The National Front leader continues to win support, both in polls and from the bookmakers.

Political soothsayers remain convinced that National Front leader Marine Le Pen won’t succeed in her bid to become French president in the country’s two-stage election. Traders and investors seem less relaxed about the outcome. After the shocks of the U.K. voting for Brexit and Donald Trump becoming U.S. president, they’re right to be taking out extra insurance.

According to figures compiled by the website, the three main candidates are now neck-and-neck to become the next French president, based on the odds available from bookmakers. Republican candidate Francois Fillon has recovered ground lost during revelations he paid his family as staff members, while independent candidate Emmanuel Macron has slipped in the betting:

Too Close for Comfort

Percentage chance of each candidate winning the French Presidency, based on aggregated betting odds

Source: via Bloomberg

The only constant in the race is Le Pen. A poll by Elabe for L’Express magazine, published on Tuesday, repeated what other surveys have shown, namely that the National Front chief wins the first round on April 23, and gets defeated in the second ballot on May 7.
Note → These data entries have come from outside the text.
(* ===================================================================== *)
(** * Case-insensitive filtering                                           *)
(* ===================================================================== *)

Lemma is_upper_iff (a : ascii) :
  Str.is_upper a = true <-> (65 <= N_of_ascii a <= 90)%N.
Proof.
  unfold Str.is_upper. rewrite andb_true_iff, !N.leb_le. reflexivity.
Qed.

(** The code of the lowered character. *)
Lemma N_of_lower_char (a : ascii) :
  N_of_ascii (Str.lower_char a)
  = if Str.is_upper a then (N_of_ascii a + 32)%N else N_of_ascii a.
Proof.
  unfold Str.lower_char. destruct (Str.is_upper a) eqn:Ha; [| reflexivity].
  apply is_upper_iff in Ha. apply N_ascii_embedding. lia.
Qed.

Lemma lower_char_eq_iff (a b : ascii) :
  Str.lower_char a = Str.lower_char b <-> same_letter a b.
Proof.
  unfold same_letter.
  assert (I : Str.lower_char a = Str.lower_char b
              <-> N_of_ascii (Str.lower_char a) = N_of_ascii (Str.lower_char b)).
  { split; [now intros -> |]. intros E.
    rewrite <- (ascii_N_embedding (Str.lower_char a)), E.
    apply ascii_N_embedding. }
  rewrite I, !N_of_lower_char. cbv zeta.
  pose proof (is_upper_iff a) as Ua. pose proof (is_upper_iff b) as Ub.
  destruct (Str.is_upper a), (Str.is_upper b).
  - assert (65 <= N_of_ascii a <= 90)%N by now apply Ua.
    assert (65 <= N_of_ascii b <= 90)%N by now apply Ub. lia.
  - assert (65 <= N_of_ascii a <= 90)%N by now apply Ua.
    assert (~ (65 <= N_of_ascii b <= 90)%N)
      by (intros K; apply Ub in K; discriminate K).
    lia.
  - assert (~ (65 <= N_of_ascii a <= 90)%N)
      by (intros K; apply Ua in K; discriminate K).
    assert (65 <= N_of_ascii b <= 90)%N by now apply Ub. lia.
  - assert (~ (65 <= N_of_ascii a <= 90)%N)
      by (intros K; apply Ua in K; discriminate K).
    assert (~ (65 <= N_of_ascii b <= 90)%N)
      by (intros K; apply Ub in K; discriminate K).
    lia.
Qed.

(** The comparison of the lowered strings decides equality up to case. *)
Lemma lower_eq_iff (s t : string) :
  Str.lower s = Str.lower t <-> equal_up_to_case s t.
Proof.
  split.
  - revert t. induction s as [| a s IH]; intros [| b t] E; simpl in E;
      try discriminate.
    + constructor.
    + injection E as Ec Es. constructor.
      * now apply lower_char_eq_iff.
      * now apply IH.
  - induction 1 as [| a b s t Hab _ IH]; simpl.
    + reflexivity.
    + apply lower_char_eq_iff in Hab. now rewrite Hab, IH.
Qed.

Lemma lower_eqb_true_iff (s t : string) :
  String.eqb (Str.lower s) (Str.lower t) = true <-> equal_up_to_case s t.
Proof.
  rewrite String.eqb_eq. apply lower_eq_iff.
Qed.

Lemma filter_logs_by_meal_type_filter (logs : list UserLog) (meal_type : string) :
  filter_logs_by_meal_type logs meal_type
  = filter (fun log => String.eqb (Str.lower (Models.meal_type log))
                                  (Str.lower meal_type)) logs.
Proof.
  induction logs as [| log rest IH]; simpl.
  - reflexivity.
  - rewrite IH. reflexivity.
Qed.

Lemma filter_subsequence {A : Type} (f : A -> bool) (l : list A) :
  subsequence (filter f l) l.
Proof.
  induction l as [| x l IH]; simpl.
  - constructor.
  - destruct (f x); now constructor.
Qed.

(** C8. For meal types and queries that are ASCII text,
    [filter_logs_by_meal_type logs meal_type] is exactly the entries of
    [logs] whose meal type equals [meal_type] up to letter case, in their
    original order; queries that differ only in case select the same
    entries; when nothing matches, and for the empty list, the result is
    the empty list. *)
Theorem filter_logs_by_meal_type_case_insensitive
    (logs : list UserLog) (meal_type : string) :
  ascii_text meal_type ->
  Forall (fun log => ascii_text (Models.meal_type log)) logs ->
  (forall dec : (forall a b : string,
                   {equal_up_to_case a b} + {~ equal_up_to_case a b}),
      filter_logs_by_meal_type logs meal_type
      = filter (fun log =>
                  if dec (Models.meal_type log) meal_type then true else false)
               logs)
  /\ subsequence (filter_logs_by_meal_type logs meal_type) logs
  /\ (forall other : string,
        ascii_text other ->
        equal_up_to_case meal_type other ->
        filter_logs_by_meal_type logs other
        = filter_logs_by_meal_type logs meal_type)
  /\ ((forall log, In log logs ->
                   ~ equal_up_to_case (Models.meal_type log) meal_type) ->
      filter_logs_by_meal_type logs meal_type = [])
  /\ filter_logs_by_meal_type [] meal_type = [].
Proof.
  intros _ _. repeat split.
  - intros dec. rewrite filter_logs_by_meal_type_filter.
    apply filter_ext. intros log.
    destruct (dec (Models.meal_type log) meal_type) as [Y | N].
    + now apply lower_eqb_true_iff.
    + apply not_true_is_false. intros E. apply N.
      now apply lower_eqb_true_iff.
  - rewrite filter_logs_by_meal_type_filter. apply filter_subsequence.
  - intros other _ E. apply lower_eq_iff in E.
    rewrite !filter_logs_by_meal_type_filter. now rewrite E.
  - intros N. rewrite filter_logs_by_meal_type_filter.
    induction logs as [| log rest IH]; simpl.
    + reflexivity.
    + destruct (String.eqb (Str.lower (Models.meal_type log))
                           (Str.lower meal_type)) eqn:E.
      * exfalso. apply (N log); [now left |].
        now apply lower_eqb_true_iff.
      * apply IH. intros l Hl. apply N. now right.
Qed.

(** "breakfast", "Breakfast" and "BREAKFAST" select the same two entries of
    [sample_logs], in order; "brunch" selects none. *)
Lemma filter_logs_by_meal_type_case_insensitive_witness :
  filter_logs_by_meal_type sample_logs "Breakfast"
  = filter_logs_by_meal_type sample_logs "breakfast"
  /\ filter_logs_by_meal_type sample_logs "BREAKFAST"
     = filter_logs_by_meal_type sample_logs "breakfast"
  /\ map Models.id (filter_logs_by_meal_type sample_logs "breakfast")
     = [Some 1; Some 3]
  /\ filter_logs_by_meal_type sample_logs "brunch" = [].
Proof.
  assert (A : Forall (fun log => ascii_text (Models.meal_type log))
                     sample_logs)
    by (repeat constructor).
  destruct (filter_logs_by_meal_type_case_insensitive
              sample_logs "breakfast" eq_refl A)
    as (_ & _ & Hcase & _ & _).
  destruct (filter_logs_by_meal_type_case_insensitive
              sample_logs "brunch" eq_refl A)
    as (_ & _ & _ & Hnone & _).
  split; [| split; [| split]].
  - apply Hcase; [reflexivity |]. apply lower_eq_iff. reflexivity.
  - apply Hcase; [reflexivity |]. apply lower_eq_iff. reflexivity.
  - reflexivity.
  - apply Hnone. intros log Hin E. apply lower_eq_iff in E.
    simpl in Hin. destruct Hin as [<- | [<- | [<- | []]]]; discriminate E.
Defined.

(* ===================================================================== *)
(** * Properties of [DatabaseManager] on an open store                     *)
(* ===================================================================== *)

Lemma in_insert_by {A : Type} (leb : A -> A -> bool) (x y : A) (l : list A) :
  In y (Sqlite.insert_by leb x l) <-> y = x \/ In y l.
Proof.
  induction l as [| z l IH]; simpl.
  - intuition.
  - destruct (leb x z); simpl; [intuition |].
    rewrite IH. intuition.
Qed.

(** Ordering a list neither adds nor drops elements. *)
Lemma in_order_by {A : Type} (leb : A -> A -> bool) (y : A) (l : list A) :
  In y (Sqlite.order_by leb l) <-> In y l.
Proof.
  induction l as [| x l IH]; simpl.
  - reflexivity.
  - rewrite in_insert_by, IH. intuition.
Qed.

Lemma update_without_match (f : Meals.row -> Meals.row) (meal_id : Z)
    (rows : list Meals.row) :
  (forall r, In r rows -> Meals.id r <> meal_id) ->
  map (fun r => if Meals.id r =? meal_id then f r else r) rows = rows
  /\ existsb (fun r => Meals.id r =? meal_id) rows = false.
Proof.
  induction rows as [| r rows IH]; intros H; simpl.
  - split; reflexivity.
  - assert (E : (Meals.id r =? meal_id) = false)
      by (apply Z.eqb_neq, H; now left).
    rewrite E. destruct IH as [IH1 IH2]; [intros r' Hr'; apply H; now right |].
    now rewrite IH1, IH2.
Qed.

Lemma delete_without_match (meal_id : Z) (rows : list Meals.row) :
  (forall r, In r rows -> Meals.id r <> meal_id) ->
  filter (fun r => negb (Meals.id r =? meal_id)) rows = rows.
Proof.
  induction rows as [| r rows IH]; intros H; simpl.
  - reflexivity.
  - assert (E : (Meals.id r =? meal_id) = false)
      by (apply Z.eqb_neq, H; now left).
    rewrite E; simpl. f_equal. apply IH. intros r' Hr'. apply H. now right.
Qed.

(** The value that is stored is the value that was written, as a number:
    the two are equal floats, and the same float unless a negative zero
    was written. *)
Lemma stored_real_value (x : float) :
  Float.is_nan x = false ->
  Float.eqb (Sqlite.stored_real x) x = true
  /\ (Sqlite.stored_real x = x
      \/ (x = S754_zero true /\ Sqlite.stored_real x = S754_zero false)).
Proof.
  intros Hx. destruct x as [[] | [] | | [] m e]; try discriminate Hx; simpl;
    (split; [| auto]); unfold Float.eqb, SFeqb, SFcompare;
    try reflexivity;
    rewrite Z.compare_refl, ?Pos.compare_cont_refl, ?Pos.compare_refl;
    reflexivity.
Qed.

Lemma stored_real_nan (x : float) :
  Float.is_nan (Sqlite.stored_real x) = Float.is_nan x.
Proof. destruct x; reflexivity. Qed.

Lemma existsb_stored (meal_id : Z) (rows : list Meals.row) :
  existsb (fun r => Meals.id r =? meal_id) rows = true
  <-> exists r, In r rows /\ Meals.id r = meal_id.
Proof.
  rewrite existsb_exists. split; intros (r & Hr & E); exists r; split; trivial.
  - now apply Z.eqb_eq.
  - now apply Z.eqb_eq.
Qed.

(** [update_meal] on an open store, for an id that binds. *)
Lemma update_meal_open (rows : list Meals.row) (sequence : Z)
    (users : option (list Users.row)) (meal_id : Z)
    (meal_type food_name : string) (calories : float)
    (serving_size notes : string) :
  bindable meal_id rows = true ->
  update_meal meal_id meal_type food_name calories serving_size notes
              (open_store rows sequence users)
  = if Float.is_nan calories && existsb (fun r => Meals.id r =? meal_id) rows
    then (Returned false, open_store rows sequence users)
    else (Returned true,
          open_store
            (map (fun r => if Meals.id r =? meal_id
                           then Sqlite.set_fields meal_type food_name calories
                                                  serving_size notes r
                           else r) rows)
            sequence users).
Proof.
  unfold bindable. intros B.
  unfold update_meal, open_store, try_except_sqlite3, bind, cursor, commit,
    use_connection, execute_with_id, execute, Sqlite.UPDATE_meals, ret; simpl.
  rewrite B; simpl.
  destruct (Float.is_nan calories
            && existsb (fun r => Meals.id r =? meal_id) rows); reflexivity.
Qed.

(** [update_meal] and [delete_meal] on an open store, for an id that does
    not bind: the [OverflowError] leaves the method and nothing is
    written. *)
Lemma update_meal_unbound (rows : list Meals.row) (sequence : Z)
    (users : option (list Users.row)) (meal_id : Z)
    (meal_type food_name : string) (calories : float)
    (serving_size notes : string) :
  bindable meal_id rows = false ->
  update_meal meal_id meal_type food_name calories serving_size notes
              (open_store rows sequence users)
  = (Raised OverflowError, open_store rows sequence users).
Proof.
  unfold bindable. intros B.
  unfold update_meal, open_store, try_except_sqlite3, bind, cursor, commit,
    use_connection, execute_with_id, ret; simpl.
  rewrite B. reflexivity.
Qed.

Lemma delete_meal_open (rows : list Meals.row) (sequence : Z)
    (users : option (list Users.row)) (meal_id : Z) :
  bindable meal_id rows = true ->
  delete_meal meal_id (open_store rows sequence users)
  = (Returned true,
     open_store (filter (fun r => negb (Meals.id r =? meal_id)) rows)
                sequence users).
Proof.
  unfold bindable. intros B.
  unfold delete_meal, open_store, try_except_sqlite3, bind, cursor, commit,
    use_connection, execute_with_id, execute, Sqlite.DELETE_meals, ret; simpl.
  rewrite B. reflexivity.
Qed.

Lemma delete_meal_unbound (rows : list Meals.row) (sequence : Z)
    (users : option (list Users.row)) (meal_id : Z) :
  bindable meal_id rows = false ->
  delete_meal meal_id (open_store rows sequence users)
  = (Raised OverflowError, open_store rows sequence users).
Proof.
  unfold bindable. intros B.
  unfold delete_meal, open_store, try_except_sqlite3, bind, cursor, commit,
    use_connection, execute_with_id, ret; simpl.
  rewrite B. reflexivity.
Qed.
But the poll also showed her narrowing the gap to both Fillon and Macron in that second round, garnering support of more than 40 percent for the first time. Against Fillon, for example, she’d lose by a margin of 44 percent to 56 percent. For many onlookers, that gap is too close for comfort.
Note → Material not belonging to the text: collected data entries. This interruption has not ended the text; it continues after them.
(** * Twicketer: the ticket monitoring and deduplication state machine

    A shallow embedding of [twicket_bot/core/bot.py],
    [twicket_bot/services/api_client.py], [twicket_bot/models/ticket.py],
    [twicket_bot/core/config.py] and [twicket_bot/utils/helpers.py].

    Conventions.
    - A Python [str] is a [string]; string comparison is the byte-wise
      lexicographic order of [String.compare] (for UTF-8 this is the code
      point order Python uses).
    - A price is a Python [float] that is only ever compared; it is the
      rational the float denotes, and comparisons are exact.  The delay
      between passes is computed with: it is an IEEE binary64 number, a
      [float] of [PrimFloat], and so is the time slept.
    - An object of the bot is a record; a method is a function in the monad
      [M] below, which threads the bot and carries Python exceptions.
      Mutations made before an exception is raised stay in the state.
    - The outside world (the browser page, [webbrowser], the clock,
      [random]) is an explicit argument of the method that consults it.
      A [KeyboardInterrupt] reaches the bot through the availability request
      or through [webbrowser.open]; the display, the log files and the
      sending of webhooks are left out. *)

From Stdlib Require Import QArith Lqa Floats Ascii.
From Stdlib Require OrderedTypeEx.
From Stdlib Require Import Sorted.
From stdpp Require Import gmap strings list fin_maps.

Set Warnings "-register-all".

(** ** Python values and exceptions *)

(** The exceptions the modelled code can meet.  [KeyboardInterrupt] is not a
    subclass of [Exception]; everything else here is. *)
Inductive exn :=
| ValueError
| KeyError (key : string)
| TypeError
| AttributeError
| ExternalError (msg : string)   (* any other Exception raised by a collaborator *)
| KeyboardInterrupt.

Definition is_Exception (e : exn) : bool :=
  match e with KeyboardInterrupt => false | _ => true end.

(** What [page.evaluate] hands back: a JSON value.  A dict is the list of its
    key/value pairs in insertion order, keys pairwise distinct. *)
Inductive json :=
| JNull
| JBool (b : bool)
| JNum (q : Q)
| JStr (s : string)
| JArr (items : list json)
| JObj (fields : list (string * json)).

(** Python truthiness ([if v:]). *)
Definition truthy (v : json) : bool :=
  match v with
  | JNull => false
  | JBool b => b
  | JNum q => negb (Qeq_bool q 0)
  | JStr s => negb (String.eqb s "")
  | JArr items => match items with [] => false | _ => true end
  | JObj fields => match fields with [] => false | _ => true end
  end.

Fixpoint assoc (k : string) (fields : list (string * json)) : option json :=
  match fields with
  | [] => None
  | (k', v) :: rest => if String.eqb k k' then Some v else assoc k rest
  end.

(** [v.get(k, default)]: only a dict has [get]. *)
Definition py_get (v : json) (k : string) (default : json) : json + exn :=
  match v with
  | JObj fields => inl (from_option (fun x => x) default (assoc k fields))
  | _ => inr AttributeError
  end.

(** [v[k]] for a string key [k]. *)
Definition py_getitem (v : json) (k : string) : json + exn :=
  match v with
  | JObj fields =>
      match assoc k fields with Some x => inl x | None => inr (KeyError k) end
  | _ => inr TypeError
  end.

(** [for x in v]: the items a comprehension walks over. *)
Definition py_iter (v : json) : list json + exn :=
  match v with
  | JArr items => inl items
  | JObj fields => inl (map (fun kv => JStr (fst kv)) fields)
  | JStr s => inl (map (fun c => JStr (String c EmptyString)) (String.list_ascii_of_string s))
  | _ => inr TypeError
  end.

(** [v == 1] for a deserialised JSON value ([True == 1] and [1.0 == 1] hold
    in Python). *)
Definition py_eq_1 (v : json) : bool :=
  match v with
  | JNum q => Qeq_bool q 1
  | JBool b => b
  | _ => false
  end.

(** ** Computations that may raise *)

Inductive result (A : Type) :=
| Ok (a : A)
| Raise (e : exn).
Arguments Ok {A} a.
Arguments Raise {A} e.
As a result, French borrowing costs have been heading higher, with the 10-year yield surpassing 1 percent for the first time in a year. But it’s the yield spread to Germany, the euro region’s benchmark borrower, that’s showing the most stress, reaching its widest since July 2012:

Widening Differential

Gap between French and German 10-year yields

Source: Bloomberg

Traders have also driven up three-month implied volatility for the euro in recent weeks. The volatility measure is at its highest level since June, when it briefly peaked after the U.K. referendum decision to leave the European Union. The current wrangles over Greece probably aren’t helping sentiment. But the jump echoes Le Pen’s improvement in the polls in recent weeks, suggesting French election concern is the key driver:

Surging Volatility

Euro versus dollar, three-month implied volatility

Source: Bloomberg

Le Pen says she plans to redenominate the bulk of French government debt into new French francs, a move that Bank of France Governor Francois Villeroy de Galhau says could add as much as 30 billion euros ($32 billion) to the nation’s annual debt servicing costs.
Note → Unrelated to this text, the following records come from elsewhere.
Lemma lock_iter_benign m s ins loc w :
  leases w !! key m = Some s → ctx loc = None → Forall benign ins →
  claimable (s_spec s) (clock w) →
  (run (lock_iter m) ins loc w).1.1.1 = Return None.
Proof.
  intros Hs Hctx Hb Hc.
  pose proof (benign_hd _ Hb) as H0.
  pose proof (benign_hd _ (benign_tl _ Hb)) as H1.
  rewrite run_lock_iter. cbn [fst snd on_ctx_err].
  rewrite Hctx, fire_benign by done.
  rewrite run_lock_get. cbn [fst snd on_get store_get].
  unfold get_result. rewrite (proj1 H1). simpl. unfold key in Hs. rewrite Hs.
  apply lock_fetched_benign; [done| |by do 2 apply benign_tl|].
  - simpl. apply H1.
  - eapply claimable_later; [|exact Hc]. simpl. lia.
Qed.

Lemma lock_create_benign m ins loc w :
  fault (hd idle ins) = None →
  let o := run (lock_create m) ins loc w in
  o.1.1.1 = Continue ∧ o.1.1.2 = tl ins ∧
  ctx o.1.2 = fire (hd idle ins) (ctx loc) ∧
  leases o.2 !! key m = Some (found m w) ∧ clock w <= clock o.2.
Proof.
  intros Hf. rewrite run_lock_create. cbn [fst snd on_create store_create].
  unfold create_result, found, key. rewrite Hf. simpl.
  destruct (leases w !! (lease m, name m)) as [s|] eqn:Hs; simpl.
  - split_and!; try done; lia.
  - rewrite lookup_insert_eq. split_and!; try done; lia.
Qed.

(** With a live context and no failure on the way, one turn of the loop
    is enough for [Lock] to take a lease that can be taken. *)
Lemma Lock_takes fuel m ins loc w :
  ctx loc = None → Forall benign ins →
  claimable (s_spec (found m w)) (clock w) →
  (call (S fuel) (Lock m) ins loc w).1.1.1 = Some None.
Proof.
  intros Hctx Hb Hc.
  pose proof (benign_hd _ Hb) as H0.
  destruct (lock_create_benign m ins loc w (proj1 H0))
    as (Hres & Hins & Hctx1 & Hs1 & Hc1).
  unfold call, Lock, lock. cbn [entry body loop]. rewrite Hres.
  rewrite (lock_iter_benign m (found m w)); [done|done| | |].
  - by rewrite Hctx1, Hctx, fire_benign.
  - rewrite Hins. by apply benign_tl.
  - by eapply claimable_later.
Qed.

(** ** [Extend] and [Unlock], run alone *)

Lemma run_Extend m ins loc w :
  run (Extend m) ins loc w =
  let o := on_get (lease m) (name m) (hd idle ins) loc w in
  match o.1.1 with
  | Fail _ => (Some ErrNotLocked, tl ins, o.1.2, o.2)
  | Ok l =>
      match HolderIdentity (Spec l) with
      | None => (Some ErrNotLocked, tl ins, o.1.2, o.2)
      | Some h =>
          if decide (h ≠ uniqueID m)
          then (Some ErrLockedByAnother, tl ins, o.1.2, o.2)
          else
            let o1 := on_now (hd idle (tl ins)) o.1.2 o.2 in
            let o2 := on_update (lease m)
                        (with_spec l (renew_spec o1.1.1 (Spec l)))
                        (hd idle (tl (tl ins))) o1.1.2 o1.2 in
            (match o2.1.1 with
             | Ok _ => None
             | Fail e => Some (ErrExtendUpdate e)
             end, tl (tl (tl ins)), o2.1.2, o2.2)
      end
  end.
Proof.
  unfold Extend. simpl.
  destruct (get_result _ _ _ _) as [l|e]; [|done]. simpl.
  destruct (HolderIdentity (Spec l)) as [h|]; [|done].
  destruct (decide (h ≠ uniqueID m)); [done|]. simpl.
  by destruct (update_result _ _ _ _).
Qed.

Lemma run_Unlock m ins loc w :
  run (Unlock m) ins loc w =
  let o := on_get (lease m) (name m) (hd idle ins) loc w in
  match o.1.1 with
  | Fail _ => (Some ErrNotLocked, tl ins, o.1.2, o.2)
  | Ok l =>
      match HolderIdentity (Spec l) with
      | None => (Some ErrNotLocked, tl ins, o.1.2, o.2)
      | Some h =>
          if decide (h ≠ uniqueID m)
          then (Some ErrLockedByAnother, tl ins, o.1.2, o.2)
          else
            let o2 := on_update (lease m)
                        (with_spec l (release_spec (Spec l)))
                        (hd idle (tl ins)) o.1.2 o.2 in
            (match o2.1.1 with
             | Ok _ => None
             | Fail e => Some (ErrUnlockUpdate e)
             end, tl (tl ins), o2.1.2, o2.2)
      end
  end.
Proof.
  unfold Unlock. simpl.
  destruct (get_result _ _ _ _) as [l|e]; [|done]. simpl.
  destruct (HolderIdentity (Spec l)) as [h|]; [|done].
  destruct (decide (h ≠ uniqueID m)); [done|]. simpl.
  by destruct (update_result _ _ _ _).
Qed.

Ltac ownership_cases m w :=
  unfold checked, key; cbn [fst snd on_get store_get];
  let Hg := fresh "Hg" in
  destruct (get_result _ _ _ _) as [?l|?e] eqn:Hg;
  [ let Hf := fresh "Hf" in
    let Hs := fresh "Hs" in
    let s := fresh "s" in
    apply get_result_Ok in Hg as (Hf & s & Hs & ->); simpl in Hs;
    rewrite Hf, Hs; simpl;
    let h := fresh "h" in
    destruct (HolderIdentity (s_spec s)) as [h|] eqn:?;
    [ destruct (decide (h ≠ uniqueID m)); simpl;
      [ naive_solver
      | destruct (update_result _ _ _ _); simpl; naive_solver ]
    | simpl; naive_solver ]
  | apply get_result_Fail in Hg; simpl in *; naive_solver ].

Lemma Extend_checked m ins loc w :
  checked m ins w (run (Extend m) ins loc w).
Proof. rewrite run_Extend. ownership_cases m w. Qed.

Lemma Unlock_checked m ins loc w :
  checked m ins w (run (Unlock m) ins loc w).
Proof. rewrite run_Unlock. ownership_cases m w. Qed.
Even President Le Pen would face several obstacles to implementing any such proposal, as my Bloomberg Intelligence colleague Maxime Sbaihi has argued. She’d need to persuade the National Assembly and the Senate to back her; but her party is unlikely to be in a position to do that after June parliamentary elections. She’d then need to win the resulting referendum in a nation where only 37 percent of respondents to the European Commission’s Eurobarometer survey view the euro as a “bad thing,” compared with 53 percent seeing it as a “good thing.”

But the emergence of an anti-euro leader in one of the European project’s founding members would be enough to undermine confidence about the future of both the common currency and the EU itself, even if Le Pen proved unable to carry out her “Frexit” threat. Perhaps more to the point, Le Pen’s economic program inspires no confidence that under her France will tackle the reforms it badly needs.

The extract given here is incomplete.